“… el más avanzado de
entre los pueblos vecinos a estos (los celtíberos), es el conjunto de los
llamados vacceos…” (Diodoro Sículo)
Cuenta la
leyenda, o Estrabón (que es lo mismo), que una vez un viajero griego desembarcó
en Emporión y en cuanto pudo conseguir un burro que le llevara al interior de la
Península, le preguntó al arriero que le había vendido el animal qué camino
debía seguir. Éste le dijo a sotto voce que tuviera cuidado con el pueblo
de al lado pues todos eran unos ladrones. Nuestro aventuro fue al siguiente
pueblo y cuando volvió a preguntar por el siguiente le dijeron, nuevamente, que
anduviera con pies de plomo pues sus moradores eran todos unos violadores de
mucho cuidado… y así fue de lugar en lugar oyendo siempre que los pueblos
siguientes eran malvados. Puede parecer una anécdota chusca pero
curiosamente es la idea que ha quedado
en el imaginario público desde tiempos remotos: que los españoles somos unos
individualistas que no soportamos a nuestros vecinos; que somos incapaces de
unirnos para conseguir un fin común; y que si alguna vez lo hacemos es para
acabar a palos entre nosotros. Es decir un pueblo cainita donde los haya.
Pero aunque la
mayoría de las veces ha sido así, este hecho no voy a negarlo, a lo largo de la
historia ha habido hitos que han tirado por tierra esta afirmación general. Uno
de esos momentos excepcionales hay que buscarlo en los mismos tiempos en los
que he basado mi anterior anécdota. Iberia, tiempo de conflictos entre romanos
y cartagineses, siendo los primeros los que se llevaron el gato al agua. Época
dura a la vez que inolvidable en que dos super potencias se jugaban el todo por
el todo en una batalla singular que tenía como premio el control del Mediterráneo.

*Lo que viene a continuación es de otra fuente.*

(* ===== verification/Commitment.v ===== *)
(** * Commit and reveal ([commitment.rs])

    A user commits to the hash of an amount and a salt and reveals it within
    the window; the reveal stakes the amount.  The preimage encodes the amount
    in sixteen big-endian bytes before the salt, so that no other pair has the
    same preimage.  SHA-256 is the host's: a parameter of the section. *)

From Stdlib Require Import Strings.Byte.
From S2P Require Import Prelude Errors Storage Host Concrete Accessors Admin Pause Limits Vault.

Definition DEFAULT_COMMITMENT_WINDOW : Z := LEDGERS_PER_DAY.
Definition COMMITMENT_HASH_LEN : nat := 32.
Definition MAX_COMMITMENT_SALT_LEN : nat := 64.

#[export] Instance byte_eq_dec : EqDecision byte := Byte.byte_eq_dec.

(** [u8] from the low eight bits of an integer. *)
Definition byte_of (z : Z) : byte :=
  match Byte.of_N (Z.to_N (z mod 256)) with Some b => b | None => x00 end.

(** [n] big-endian bytes of the low [8 * n] bits. *)
Fixpoint be_bytes (n : nat) (z : Z) : list byte :=
  match n with
  | O => []
  | S n => be_bytes n (z / 256) ++ [byte_of z]
  end.

(** [i128::to_be_bytes]: two's complement, sixteen bytes. *)
Definition to_be_bytes (amount : Z) : list byte := be_bytes 16 (amount mod 2 ^ 128).

Definition preimage (amount : Z) (salt : list byte) : list byte := to_be_bytes amount ++ salt.

Section Commitment.
Context {W : World} (env : Env) (sha256 : list byte -> list byte).
Implicit Types s : State.

Definition get_window s : Z := default DEFAULT_COMMITMENT_WINDOW (rd CmtWindow s).
Definition commitment_for (user : Address) s : option CommitmentRecord := rd (CmtRecord user) s.
Definition is_expired (record : CommitmentRecord) s : bool :=
  u32_sat_add (cr_committed_at record) (get_window s) <? sequence env.
Definition compute_hash (amount : Z) (salt : list byte) : list byte := sha256 (preimage amount salt).

Definition set_commitment_window (ledgers : Z) : M VaultError.t unit :=
  require_admin env ;;;
  fail_if (ledgers =? 0) VaultError.InvalidRate ;;;
  put CmtWindow ledgers ;;;
  let! admin := get_admin in
  publish [VSym "cmt_wset"; VAddr admin] [VInt ledgers; VInt (sequence env)].

Definition commit_to_stake (user : Address) (commitment_hash : list byte) : M VaultError.t unit :=
  require_auth env user ;;;
  fail_if (negb (length commitment_hash =? COMMITMENT_HASH_LEN)%nat) VaultError.InvalidHashLength ;;;
  let& existing := commitment_for user in
  (match existing with
   | Some existing =>
       let& expired := is_expired existing in
       fail_if (negb (cr_revealed existing) && negb expired) VaultError.MaxPositionsReached
   | None => ret tt
   end) ;;;
  put (CmtRecord user) (mkCommitmentRecord commitment_hash (sequence env) false) ;;;
  publish [VSym "cmt_made"; VAddr user] [VInt (sequence env)].

Definition reveal_and_stake (user : Address) (amount : Z) (salt : list byte) : M VaultError.t unit :=
  require_auth env user ;;;
  fail_if (MAX_COMMITMENT_SALT_LEN <? length salt)%nat VaultError.MessageTooLong ;;;
  let& stored := commitment_for user in
  let! record := ok_or stored VaultError.NotInitialized in
  fail_if (cr_revealed record) VaultError.NothingToWithdraw ;;;
  let& expired := is_expired record in
  fail_if expired VaultError.EpochNotFinalized ;;;
  fail_if (negb (bool_decide (compute_hash amount salt = cr_hash record))) VaultError.InvalidAddress ;;;
  del (CmtRecord user) ;;;
  publish [VSym "cmt_rvl"; VAddr user] [VInt (sequence env)] ;;;
  let! shares := stake env user amount in
  ret tt.

End Commitment.

(** ** The encoding *)

Definition byte_val (b : byte) : Z := Z.of_N (Byte.to_N b).

(** The number [n] big-endian bytes stand for. *)
Definition of_be_bytes (l : list byte) : Z := fold_left (fun acc b => acc * 256 + byte_val b) l 0.

Lemma byte_val_of z : byte_val (byte_of z) = z mod 256.
Proof.
  unfold byte_val, byte_of. pose proof (Z.mod_pos_bound z 256 ltac:(lia)).
  destruct (Byte.of_N (Z.to_N (z mod 256))) as [b|] eqn:Hb.
  - apply Byte.to_of_N in Hb. rewrite Hb. lia.
  - apply Byte.of_N_None_iff in Hb. lia.
Qed.

Lemma of_be_bytes_snoc l b : of_be_bytes (l ++ [b]) = of_be_bytes l * 256 + byte_val b.
Proof. unfold of_be_bytes. by rewrite fold_left_app. Qed.

Lemma be_bytes_length n z : length (be_bytes n z) = n.
Proof. revert z. induction n as [|n IH]; intros z; simpl; [done|]. rewrite length_app, IH. simpl. lia. Qed.

Lemma be_bytes_val n z : of_be_bytes (be_bytes n z) = z mod 256 ^ Z.of_nat n.
Proof.
  revert z. induction n as [|n IH]; intros z.
  { by rewrite Z.mod_1_r. }
  cbn [be_bytes]. rewrite of_be_bytes_snoc, IH, byte_val_of.
  replace (Z.of_nat (S n)) with (1 + Z.of_nat n) by lia. rewrite Z.pow_add_r, Z.pow_1_r by lia.
  rewrite Z.rem_mul_r by lia. lia.
Qed.

(** The sixteen bytes determine the amount. *)
Lemma to_be_bytes_inj a b : in_i128 a -> in_i128 b -> to_be_bytes a = to_be_bytes b -> a = b.
Proof.
  unfold to_be_bytes. intros Ha Hb H. apply (f_equal of_be_bytes) in H.
  rewrite !be_bytes_val in H. change (256 ^ Z.of_nat 16) with (2 ^ 128) in H.
  rewrite !Z.mod_mod in H by lia. unfold in_i128, i128_min, i128_max in *.
  pose proof (Z.div_mod a (2 ^ 128) ltac:(lia)) as Da. pose proof (Z.div_mod b (2 ^ 128) ltac:(lia)) as Db.
  change (2 ^ 127) with 170141183460469231731687303715884105728 in *.
  change (2 ^ 128) with 340282366920938463463374607431768211456 in *. lia.
Qed.

(** ** Theorems *)

(** The commitment preimage is unambiguous: two amounts and salts with the
    same preimage are the same, whatever the lengths of the salts, because
    the amount takes exactly sixteen bytes from which it can be read back. *)
Theorem preimage_injective a b s t :
  in_i128 a -> in_i128 b -> preimage a s = preimage b t -> a = b /\ s = t.
Proof.
  intros Ha Hb H. unfold preimage in H. apply app_inj_1 in H as [H ->].
  - split; [|done]. by apply to_be_bytes_inj.
  - unfold to_be_bytes. by rewrite !be_bytes_length.
Qed.

Lemma preimage_injective_witness :
  preimage (-3) [x01; x02] = preimage (-3) [x01; x02] /\ (-3 = -3 /\ [x01; x02] = [x01; x02]).
Proof.
  split; [reflexivity|]. apply preimage_injective; [split; vm_compute; discriminate..|reflexivity].
Defined.

Section Theorems.
Context {W : World} (env : Env) (sha256 : list byte -> list byte).
Implicit Types s : State.

(** A reveal stakes what was committed, in time and once.  If the record
    holds the hash of an amount and a salt, and the hash does not collide on
    the two preimages, a successful reveal names that very amount, comes
    before the window is over, and is the [stake] of the amount run after the
    record was removed; without a record a reveal is refused. *)
Theorem reveal_stakes_committed user amount salt amount' salt' r s s' :
  in_i128 amount -> in_i128 amount' ->
  commitment_for user s = Some r -> cr_hash r = sha256 (preimage amount salt) ->
  (sha256 (preimage amount' salt') = sha256 (preimage amount salt) ->
   preimage amount' salt' = preimage amount salt) ->
  reveal_and_stake env sha256 user amount' salt' s = Ok tt s' ->
  amount' = amount /\ signed env user = true /\ cr_revealed r = false /\
  sequence env <= u32_sat_add (cr_committed_at r) (get_window s) /\
  (exists s1 n, stake env user amount s1 = Ok n s' /\ commitment_for user s1 = None /\
     st_ext s1 = st_ext s /\ forall k, k <> KFeat (CmtRecord user) -> rd k s1 = rd k s) /\
  (forall s0 a t s2, commitment_for user s0 = None ->
     reveal_and_stake env sha256 user a t s0 <> Ok tt s2).
Proof.
  intros Ha Ha' Hr Hh Hcoll H. unfold reveal_and_stake in H.
  apply bind_Ok in H as (? & ? & H1 & H). apply require_auth_Ok in H1 as (Hs & _ & ->).
  apply bind_Ok in H as (? & ? & H1 & H). apply fail_if_Ok in H1 as (_ & _ & ->). unfold reading at 1 in H.
  rewrite Hr in H. apply bind_Ok in H as (r' & ? & H1 & H). apply ok_or_Ok in H1 as [[= <-] ->].
  apply bind_Ok in H as (? & ? & H1 & H). apply fail_if_Ok in H1 as (Hrev & _ & ->). unfold reading at 1 in H.
  apply bind_Ok in H as (? & ? & H1 & H). apply fail_if_Ok in H1 as (Hexp%Z.ltb_ge & _ & ->).
  apply bind_Ok in H as (? & ? & H1 & H).
  apply fail_if_Ok in H1 as (Heq%negb_false_iff%bool_decide_eq_true & _ & ->).
  apply bind_Ok in H as (? & ? & H1 & H). apply del_Ok in H1 as [_ ->].
  apply bind_Ok in H as (? & ? & H1 & H). apply publish_Ok in H1 as [_ ->].
  apply bind_Ok in H as (n & s2 & H1 & H). apply ret_Ok in H as [_ ->].
  unfold compute_hash in Heq. rewrite Hh in Heq. apply Hcoll in Heq.
  apply preimage_injective in Heq as [-> _]; [|done..].
  do 4 (split; [done|]). split.
  - eexists _, n. split; [exact H1|]. split; [unfold commitment_for; by rdsimp|]. split; [done|].
    intros k Hk. rewrite rd_emit. apply rd_upd_ne. congruence.
  - intros s0 a t s3 Hnone Hok. unfold reveal_and_stake in Hok.
    apply bind_Ok in Hok as (? & ? & H2 & Hok). apply require_auth_Ok in H2 as (_ & _ & ->).
    apply bind_Ok in Hok as (? & ? & H2 & Hok). apply fail_if_Ok in H2 as (_ & _ & ->).
    unfold reading at 1 in Hok. rewrite Hnone in Hok. apply bind_Ok in Hok as (? & ? & H2 & _).
    by apply ok_or_Ok in H2 as [[=] _].
Qed.

End Theorems.

Definition committed_vault : State (W := token_world) :=
  upd (CmtRecord 2) (Some (mkCommitmentRecord (preimage 100 [x07]) 5 false))
    (upd Token (Some 9%positive) (start_state (fun _ _ => 5000))).

Lemma reveal_stakes_committed_witness :
  exists s', reveal_and_stake (at_ledger 10) (fun l => l) 2 100 [x07] committed_vault = Ok tt s' /\
    exists s1 n, stake (at_ledger 10) 2 100 s1 = Ok n s'.
Proof.
  destruct (succeeds_run (reveal_and_stake (at_ledger 10) (fun l => l) 2 100 [x07] committed_vault)
    (fun _ _ => true)) as ([] & s' & H & _); [vm_compute; reflexivity|].
  exists s'. split; [exact H|].
  destruct (reveal_stakes_committed (at_ledger 10) (fun l => l) 2 100 [x07] 100 [x07]
    (mkCommitmentRecord (preimage 100 [x07]) 5 false) committed_vault s')
    as (_ & _ & _ & _ & (s1 & n & Hs & _) & _);
    [split; vm_compute; discriminate..|reflexivity|reflexivity|tauto|exact H|].
  exists s1, n. exact Hs.
Defined.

Varias veces guerrearon entre sí, y siempre que lo hacían a su lado llevaron
soldados mercenarios, destacando entre ellos los ferreos íberos o los honderos
baleáricos con sus certeras hondas. Pues bien es en aquellos años donde el
escritor Augusto Rodríguez de la Rúa sitúa su novela histórica Aro, el guerrero lobo (Nowtilus 2015).
El autor nos lleva al año 210 a. C, cuando nuestro protagonista siente que su
mundo idílico de fértiles cosechas y amantísima familia está en peligro al
saber que los romanos han desembarcado en la Península Ibérica para luchar
contra los cartagineses. Dentro de sus entrañas sabe que los hijos de Roma no
van a contentarse con derrotar a los púnicos sino que viendo las grandes
riquezas existentes van a querer quedarse con la parte del león, es decir toda
Hispania. Y como vaticinó tiempo atrás Escipión acabó aplastando a Aníbal y Asdrúbal,
provocando que los romanos sean los nuevos señores de sus tierras. Es una ola
que no puede parar y muy pronto se acercan a su hogar, a la zona de los pueblos
vacceos. Por lo tanto, y ante la llamada de sus vecinos carpetanos, ha de tomar
una dura resolución: luchar contra las poderosas legiones romanas, o bien
someterse cual buey al yugo. Obviamente decide lo primero y nuestro
protagonista, Aro, se embarca en una increíble aventura para salvar a su
familia, su pueblo y su alma de las garras de los hijos de la loba.
Aunque Augusto
Rodríguez de la Rúa no es un historiador profesional, hay que congratularse al
observar que esta novela sigue la dirección de los escritores que últimamente
han decidido fijar su mirada en el mundo prerromano y al momento en que éste
entró en lucha contra los romanos. Gracias a este tipo de libros el lector
interesado en la novela histórica aprende que antes de que una caligae romana hollara la Península
había pueblos con una historia propia y muy rica. Y claro está nuestro autor
igualmente nos habla de ella, sobre todo de los vacceos, al mismo tiempo que
nos hace disfrutar con la disposición impresionante de las legiones romanas en
batalla. En su escritura destaca un estilo directo y poco rebuscado que
potencia la acción directa de la aventura y que mantiene en vilo al lector. Así
pues no duden en leer las primeras páginas de Aro, el guerrero lobo, pues en ellas pronto conocerá cómo hubo una
vez un hombre que, como otros muchos caudillos hispanos, no dudó ningún momento
en poner su escudo delante las todopoderosas espadas romanas para defender todo
aquello que siempre respetó por encima de todo: la libertad.